Conversely, a recent study by Chen et al. (
2021) investigated perceptual grouping benefits for features that were either grouping-relevant, or not. While grouping-relevant features produced clear benefits, grouping-irrelevant features did not, unless both feature and grouping were task relevant. The authors concluded that features may be encoded independently in VWM, and integrated object representations are not automatically generated, but instead depend on the task demands. This would seem to be at odds with the object benefits that were presently observed, given that our objects were always task irrelevant. However, the highlighted first feature used in our study may actually have put the object as a whole into focus, as argued above, thereby ‘activating’ its benefits.
Finally, the current results seems inconsistent with the view that attentional prioritization of WM items can occur before or after the appearance of object features, even though the first target feature clearly benefitted from prioritization due to its unique color. Previous studies that showed pre- or retro-cue benefits on memory (Bays & Husain,
2008; Schmidt et al.,
2002) used those cues to draw attention to certain memory items indicating that they are more likely to be tested. Therefore, the cued item in these studies was directly task-relevant information essential to be recalled. In Experiment 4 of our study, the features that needed to be memorized were always presented together in the same display, and the object shapes that made them part of the same or of a different object either preceded or followed the memory features. Therefore, the part of the object that was presented before or after the memory features was not directly task-relevant information that participants needed to retain in memory, and this object information did not necessarily need to be used. Thereby, any encoding of this shape and any benefit it might bring would be purely strategic in nature. We found that participants were unable to use the object shape strategically, to help structure VWM contents either during encoding or maintenance, depending on whether the object preceded or followed the features. The object effects we presently observed, thus, seemed to be driven by processing stages that precede the strategic level. However, this finding does not imply that memory benefits for objects can emerge only with simultaneous perception of visual information, or that it is limited to the perceptual/encoding stage in all cases. For instance, one previous study found that the presentation of objects based on various Gestalt principles (collinearity, closure, and similarity) across two sequential stimulus displays improved VWM performance (Gao et al.,
2016). In the current study, the complete task-irrelevance of the object might have led to it not being selected attentionally, thereby precluding any positive effect.
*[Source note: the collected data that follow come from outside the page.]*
(* ===== verification/ReadModel.v ===== *)
(** * The read model of the control API

    [src/control_read_model.go]: what the control API and the WebSocket tell about
    providers, accounts, model catalogs, the configuration, operations, routing and
    the daemon's state.  The components it reads are arguments ([None] where the code
    finds nil or, for [lease], where the runtime gives none); a lease is given by the
    router and the registry of its snapshot, whose cooldowns and metrics a read of the
    availability brings up to date. *)

From S2P Require Import Prelude GoStd Provider Config Availability Cooldown Routing Telemetry Operation OperationManager ProviderManager Catalog Secrets Writers Failover GoJson Control Credentials State.
(** However often a call is sent, it is the same request each time, with the same
    idempotency key; it is sent at most once more than the allowed retries, again only
    after a failure of the transport or an error of the daemon that is both retryable
    and 5xx, and its result is that of the last one sent, unless the context ended. *)
Theorem client_retries (c : Client) method path body key http done_at (out : option (string → option A)) sent r
    (Hrun : doJSON c method path body key http done_at out = (sent, r)) :
  (∃ request, Forall (λ x, x.2 = request) sent) ∧
  length sent ≤ Z.to_nat (wrap_i64 (cl_maxRetries c + 1)) ∧
  (∀ i, S i < length sent → ∃ e, read_answer out (http i) = Err e ∧ shouldRetry e = true) ∧
  (sent ≠ [] → r = read_answer out (http (length sent - 1)) ∨ r = Err ContextDone ∧ done_at (length sent) = true).
Proof.
  unfold doJSON in Hrun. assert (Hempty : ∀ e, ([], Err e) = (sent, r) → sent = []) by congruence.
  assert (Hnone : sent = [] → (∃ request, Forall (λ x, x.2 = request) sent) ∧ length sent ≤ Z.to_nat (wrap_i64 (cl_maxRetries c + 1)) ∧
    (∀ i, S i < length sent → ∃ e, read_answer out (http i) = Err e ∧ shouldRetry e = true) ∧
    (sent ≠ [] → r = read_answer out (http (length sent - 1)) ∨ r = Err ContextDone ∧ done_at (length sent) = true)).
  { intros ->. split_and!; [exists (mkHTTP "" "" [] None); constructor|simpl; lia|simpl; lia|done]. }
  assert (Hloop : ∀ request, attempts_loop http done_at out request (Z.to_nat (wrap_i64 (cl_maxRetries c + 1))) 0 (Ok None) = (sent, r) →
    (∃ request, Forall (λ x, x.2 = request) sent) ∧ length sent ≤ Z.to_nat (wrap_i64 (cl_maxRetries c + 1)) ∧
    (∀ i, S i < length sent → ∃ e, read_answer out (http i) = Err e ∧ shouldRetry e = true) ∧
    (sent ≠ [] → r = read_answer out (http (length sent - 1)) ∨ r = Err ContextDone ∧ done_at (length sent) = true)).
  { intros request (Hf & Hlen & Hall & _ & Hne)%attempts_spec. split_and!; [by exists request|done|exact Hall|exact Hne]. }
  destruct body as [[encoded|]|]; [|by apply Hnone, (Hempty EncodeError)|];
    (destruct (String.eqb method "GET"); [by eapply Hloop|destruct key; [by eapply Hloop|by apply Hnone, (Hempty KeyError)]]).
Qed.
Lemma emits_received l c : ∃ l', l' `sublist_of` l ∧ received (foldl (λ c e, emit e c) c l) = received c ++ l'.
Proof.
  revert c. induction l as [|e l IH]; intros c; [by exists []; rewrite app_nil_r|]. simpl.
  destruct (IH (emit e c)) as (l' & Hl' & ->). rewrite received_emit. destruct (has_room c).
  - exists (e :: l'). split; [by apply sublist_skip|]. by rewrite <-app_assoc.
  - exists l'. split; [by apply sublist_cons|]. by rewrite app_nil_r.
Qed.

Section theorems.
Context (ok : string → json → bool) (version : option json → option Z).

Notation cstep := (client_step ok version).
Notation crun := (client_run ok version).

(** The steps that neither start nor end a chat. *)
Definition quiet (ev : client_event) : Prop := match ev with UStart _ | LRead (Some _) | LMark => False | _ => True end.

(** What a step does to the active chat and to what the application receives. *)
Inductive effect (ev : client_event) (c c' : WSClient) : Prop :=
| EffNothing : quiet ev → received c' = received c → wq_active c' = wq_active c →
    (wq_phase c = Stopped → wq_phase c' = Stopped) → effect ev c c'
| EffStart id : ev = UStart id → c' = StartChat id c → effect ev c c'
| EffFrame k first first' frame events : ev = LRead frame → wq_phase c = Reading k first →
    read_frame ok version first frame = (first', Shown events) → c' = set_phase (Reading k first') (show frame events c) → effect ev c c'
| EffIncompatible k first first' frame : ev = LRead frame → read_frame ok version first frame = (first', Incompatible) →
    wq_phase c = Reading k first → received c' = received c → wq_active c' = wq_active c → effect ev c c'
| EffTold e : quiet ev → received c' = received (emit e c) → wq_active c' = wq_active c → wq_phase c ≠ Stopped →
    (e = WSEventNonRetryable → wq_phase c' = Stopped) → effect ev c c'
| EffMark : ev = LMark → wq_phase c = Marking → received c' = received (markActiveChatInterrupted c) →
    wq_active c' = "" → effect ev c c'.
To conclude, in four experiments we presented consistent evidence demonstrating that object-based presentation of visual information helped our participants to retain more information in VWM, even when the total number of items was well below the VWM capacity limit. Recall advantages were obtained when combining features from either the same or different dimensions into a single object. The object benefit seemed to happen automatically at a relatively early stage of visual processing, which was indicated by the persistent effect of the object even when participants' attention was made to focus more on the location of the features rather than on the object surrounding the stimuli, and by a lack of evidence for strategic encoding or maintenance.